(Work order) Look through the records below for the line with "sr_Addresses : list string;". Return that line and each one after it up to and including the line with "(** ** The handlers *)", exactly.

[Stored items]
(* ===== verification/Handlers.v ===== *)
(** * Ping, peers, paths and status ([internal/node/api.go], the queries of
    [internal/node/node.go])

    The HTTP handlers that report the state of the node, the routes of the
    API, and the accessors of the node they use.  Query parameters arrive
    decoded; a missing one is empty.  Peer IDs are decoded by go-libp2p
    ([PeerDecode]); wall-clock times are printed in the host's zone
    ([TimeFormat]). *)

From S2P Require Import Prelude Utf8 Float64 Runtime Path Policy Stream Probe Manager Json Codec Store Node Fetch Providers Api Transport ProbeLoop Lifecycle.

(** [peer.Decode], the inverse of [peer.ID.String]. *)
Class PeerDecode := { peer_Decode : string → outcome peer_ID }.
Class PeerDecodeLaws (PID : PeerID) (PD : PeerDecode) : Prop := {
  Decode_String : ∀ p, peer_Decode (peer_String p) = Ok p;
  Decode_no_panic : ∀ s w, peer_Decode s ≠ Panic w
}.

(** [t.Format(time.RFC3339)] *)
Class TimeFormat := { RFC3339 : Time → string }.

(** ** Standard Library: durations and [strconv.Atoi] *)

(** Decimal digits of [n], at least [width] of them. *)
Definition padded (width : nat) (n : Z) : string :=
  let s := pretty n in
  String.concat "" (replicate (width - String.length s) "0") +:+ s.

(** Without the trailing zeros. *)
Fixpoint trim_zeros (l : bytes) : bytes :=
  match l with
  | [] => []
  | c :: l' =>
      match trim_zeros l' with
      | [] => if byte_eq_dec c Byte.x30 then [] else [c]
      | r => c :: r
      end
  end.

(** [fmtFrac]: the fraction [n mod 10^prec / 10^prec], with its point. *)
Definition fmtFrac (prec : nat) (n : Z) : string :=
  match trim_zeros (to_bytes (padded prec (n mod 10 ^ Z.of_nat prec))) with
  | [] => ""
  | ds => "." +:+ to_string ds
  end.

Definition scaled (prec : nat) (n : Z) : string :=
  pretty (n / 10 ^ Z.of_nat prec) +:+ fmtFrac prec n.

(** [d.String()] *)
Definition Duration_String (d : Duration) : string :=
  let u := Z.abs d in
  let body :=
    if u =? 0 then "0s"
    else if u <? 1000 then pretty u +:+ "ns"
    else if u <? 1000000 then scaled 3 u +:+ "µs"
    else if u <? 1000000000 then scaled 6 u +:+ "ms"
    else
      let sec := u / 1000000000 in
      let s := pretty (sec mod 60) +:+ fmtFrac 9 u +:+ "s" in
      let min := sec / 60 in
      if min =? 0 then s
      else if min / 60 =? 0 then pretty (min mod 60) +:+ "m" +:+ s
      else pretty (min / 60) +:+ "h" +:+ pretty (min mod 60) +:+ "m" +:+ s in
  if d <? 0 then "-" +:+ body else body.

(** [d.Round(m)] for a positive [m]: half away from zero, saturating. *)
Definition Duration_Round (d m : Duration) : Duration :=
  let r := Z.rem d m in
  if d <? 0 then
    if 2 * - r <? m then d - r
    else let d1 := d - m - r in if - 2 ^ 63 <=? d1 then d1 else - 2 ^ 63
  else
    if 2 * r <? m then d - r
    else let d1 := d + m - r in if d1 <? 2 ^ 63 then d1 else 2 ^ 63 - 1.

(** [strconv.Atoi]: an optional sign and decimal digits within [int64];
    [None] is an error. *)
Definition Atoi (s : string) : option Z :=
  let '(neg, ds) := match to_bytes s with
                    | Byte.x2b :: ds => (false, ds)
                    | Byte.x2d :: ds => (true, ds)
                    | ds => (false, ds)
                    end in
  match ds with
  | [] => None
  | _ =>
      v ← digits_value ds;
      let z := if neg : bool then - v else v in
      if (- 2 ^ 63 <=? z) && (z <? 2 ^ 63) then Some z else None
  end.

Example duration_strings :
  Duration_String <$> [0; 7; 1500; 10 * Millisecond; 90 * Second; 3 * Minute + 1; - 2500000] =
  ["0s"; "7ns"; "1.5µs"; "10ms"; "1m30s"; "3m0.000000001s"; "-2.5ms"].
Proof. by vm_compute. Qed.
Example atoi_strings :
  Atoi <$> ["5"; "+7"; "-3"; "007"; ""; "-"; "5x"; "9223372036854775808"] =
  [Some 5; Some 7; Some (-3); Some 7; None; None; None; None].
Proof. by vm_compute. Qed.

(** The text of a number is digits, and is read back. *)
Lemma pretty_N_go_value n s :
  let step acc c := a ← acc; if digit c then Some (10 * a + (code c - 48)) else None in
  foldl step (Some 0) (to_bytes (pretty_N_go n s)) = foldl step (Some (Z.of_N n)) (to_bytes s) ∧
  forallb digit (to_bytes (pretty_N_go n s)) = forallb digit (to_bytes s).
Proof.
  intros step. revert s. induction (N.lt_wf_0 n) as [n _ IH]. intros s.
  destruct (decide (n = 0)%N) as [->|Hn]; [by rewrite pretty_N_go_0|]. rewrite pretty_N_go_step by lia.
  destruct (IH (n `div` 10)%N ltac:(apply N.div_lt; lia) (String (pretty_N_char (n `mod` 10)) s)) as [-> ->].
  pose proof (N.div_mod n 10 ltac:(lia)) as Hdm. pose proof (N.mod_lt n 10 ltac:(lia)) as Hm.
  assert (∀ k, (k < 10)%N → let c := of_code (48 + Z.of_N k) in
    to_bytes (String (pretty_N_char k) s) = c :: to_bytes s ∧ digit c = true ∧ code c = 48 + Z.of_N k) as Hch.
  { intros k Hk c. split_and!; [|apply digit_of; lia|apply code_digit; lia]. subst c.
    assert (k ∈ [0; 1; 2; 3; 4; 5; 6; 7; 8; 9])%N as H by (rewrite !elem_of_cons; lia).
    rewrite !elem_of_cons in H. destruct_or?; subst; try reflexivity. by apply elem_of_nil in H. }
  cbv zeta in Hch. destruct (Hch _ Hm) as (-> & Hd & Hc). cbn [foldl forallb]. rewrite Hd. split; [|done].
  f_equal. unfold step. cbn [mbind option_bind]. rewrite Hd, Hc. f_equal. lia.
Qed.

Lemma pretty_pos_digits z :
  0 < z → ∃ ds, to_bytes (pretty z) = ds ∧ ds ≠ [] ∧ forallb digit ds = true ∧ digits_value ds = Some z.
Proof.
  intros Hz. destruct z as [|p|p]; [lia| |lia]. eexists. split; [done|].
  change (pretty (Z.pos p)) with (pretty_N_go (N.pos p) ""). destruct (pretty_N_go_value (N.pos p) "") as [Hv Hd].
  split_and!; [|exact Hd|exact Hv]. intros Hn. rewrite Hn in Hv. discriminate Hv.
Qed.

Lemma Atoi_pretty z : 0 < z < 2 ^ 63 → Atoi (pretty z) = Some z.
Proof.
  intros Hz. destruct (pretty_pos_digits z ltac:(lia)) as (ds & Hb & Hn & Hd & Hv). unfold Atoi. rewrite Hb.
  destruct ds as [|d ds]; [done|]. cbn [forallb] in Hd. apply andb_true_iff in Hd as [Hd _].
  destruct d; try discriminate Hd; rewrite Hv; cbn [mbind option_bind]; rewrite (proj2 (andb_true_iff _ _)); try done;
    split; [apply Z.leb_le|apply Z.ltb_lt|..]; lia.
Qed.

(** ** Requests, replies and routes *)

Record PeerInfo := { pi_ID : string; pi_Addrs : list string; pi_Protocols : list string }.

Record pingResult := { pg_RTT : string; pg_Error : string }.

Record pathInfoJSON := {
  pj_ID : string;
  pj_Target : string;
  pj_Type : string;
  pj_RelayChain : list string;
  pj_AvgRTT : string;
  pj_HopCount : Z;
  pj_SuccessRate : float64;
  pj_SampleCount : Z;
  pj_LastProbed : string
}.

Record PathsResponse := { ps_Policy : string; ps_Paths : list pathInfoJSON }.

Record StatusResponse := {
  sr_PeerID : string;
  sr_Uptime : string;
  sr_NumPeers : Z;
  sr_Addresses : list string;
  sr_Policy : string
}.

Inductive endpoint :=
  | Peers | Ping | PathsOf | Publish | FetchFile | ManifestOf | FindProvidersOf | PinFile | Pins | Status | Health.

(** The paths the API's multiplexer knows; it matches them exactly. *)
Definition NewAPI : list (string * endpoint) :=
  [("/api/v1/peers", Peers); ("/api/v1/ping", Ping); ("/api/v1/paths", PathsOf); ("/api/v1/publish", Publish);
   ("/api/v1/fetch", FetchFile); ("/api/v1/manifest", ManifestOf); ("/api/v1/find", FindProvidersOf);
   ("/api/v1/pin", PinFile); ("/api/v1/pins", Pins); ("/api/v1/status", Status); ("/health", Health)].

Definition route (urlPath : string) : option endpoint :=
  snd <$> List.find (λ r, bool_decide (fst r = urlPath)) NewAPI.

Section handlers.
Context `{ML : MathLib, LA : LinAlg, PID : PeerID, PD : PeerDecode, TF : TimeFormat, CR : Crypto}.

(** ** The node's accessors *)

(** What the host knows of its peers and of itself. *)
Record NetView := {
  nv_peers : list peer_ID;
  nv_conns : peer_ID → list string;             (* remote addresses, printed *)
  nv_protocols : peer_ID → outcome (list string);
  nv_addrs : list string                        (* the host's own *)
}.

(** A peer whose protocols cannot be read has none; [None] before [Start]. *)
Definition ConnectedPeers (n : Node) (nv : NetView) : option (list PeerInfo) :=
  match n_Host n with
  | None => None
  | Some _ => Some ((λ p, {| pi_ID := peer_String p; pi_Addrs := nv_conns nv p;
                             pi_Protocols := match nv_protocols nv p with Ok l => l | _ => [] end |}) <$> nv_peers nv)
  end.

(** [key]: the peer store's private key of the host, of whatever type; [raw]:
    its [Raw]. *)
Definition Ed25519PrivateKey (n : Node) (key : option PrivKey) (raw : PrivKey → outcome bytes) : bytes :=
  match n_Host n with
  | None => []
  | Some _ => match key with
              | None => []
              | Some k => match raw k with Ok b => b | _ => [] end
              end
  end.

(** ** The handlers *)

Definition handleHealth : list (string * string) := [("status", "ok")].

(Written solution)
  sr_Addresses : list string;
  sr_Policy : string
}.

Inductive endpoint :=
  | Peers | Ping | PathsOf | Publish | FetchFile | ManifestOf | FindProvidersOf | PinFile | Pins | Status | Health.

(** The paths the API's multiplexer knows; it matches them exactly. *)
Definition NewAPI : list (string * endpoint) :=
  [("/api/v1/peers", Peers); ("/api/v1/ping", Ping); ("/api/v1/paths", PathsOf); ("/api/v1/publish", Publish);
   ("/api/v1/fetch", FetchFile); ("/api/v1/manifest", ManifestOf); ("/api/v1/find", FindProvidersOf);
   ("/api/v1/pin", PinFile); ("/api/v1/pins", Pins); ("/api/v1/status", Status); ("/health", Health)].

Definition route (urlPath : string) : option endpoint :=
  snd <$> List.find (λ r, bool_decide (fst r = urlPath)) NewAPI.

Section handlers.
Context `{ML : MathLib, LA : LinAlg, PID : PeerID, PD : PeerDecode, TF : TimeFormat, CR : Crypto}.

(** ** The node's accessors *)

(** What the host knows of its peers and of itself. *)
Record NetView := {
  nv_peers : list peer_ID;
  nv_conns : peer_ID → list string;             (* remote addresses, printed *)
  nv_protocols : peer_ID → outcome (list string);
  nv_addrs : list string                        (* the host's own *)
}.

(** A peer whose protocols cannot be read has none; [None] before [Start]. *)
Definition ConnectedPeers (n : Node) (nv : NetView) : option (list PeerInfo) :=
  match n_Host n with
  | None => None
  | Some _ => Some ((λ p, {| pi_ID := peer_String p; pi_Addrs := nv_conns nv p;
                             pi_Protocols := match nv_protocols nv p with Ok l => l | _ => [] end |}) <$> nv_peers nv)
  end.

(** [key]: the peer store's private key of the host, of whatever type; [raw]:
    its [Raw]. *)
Definition Ed25519PrivateKey (n : Node) (key : option PrivKey) (raw : PrivKey → outcome bytes) : bytes :=
  match n_Host n with
  | None => []
  | Some _ => match key with
              | None => []
              | Some k => match raw k with Ok b => b | _ => [] end
              end
  end.

(** ** The handlers *)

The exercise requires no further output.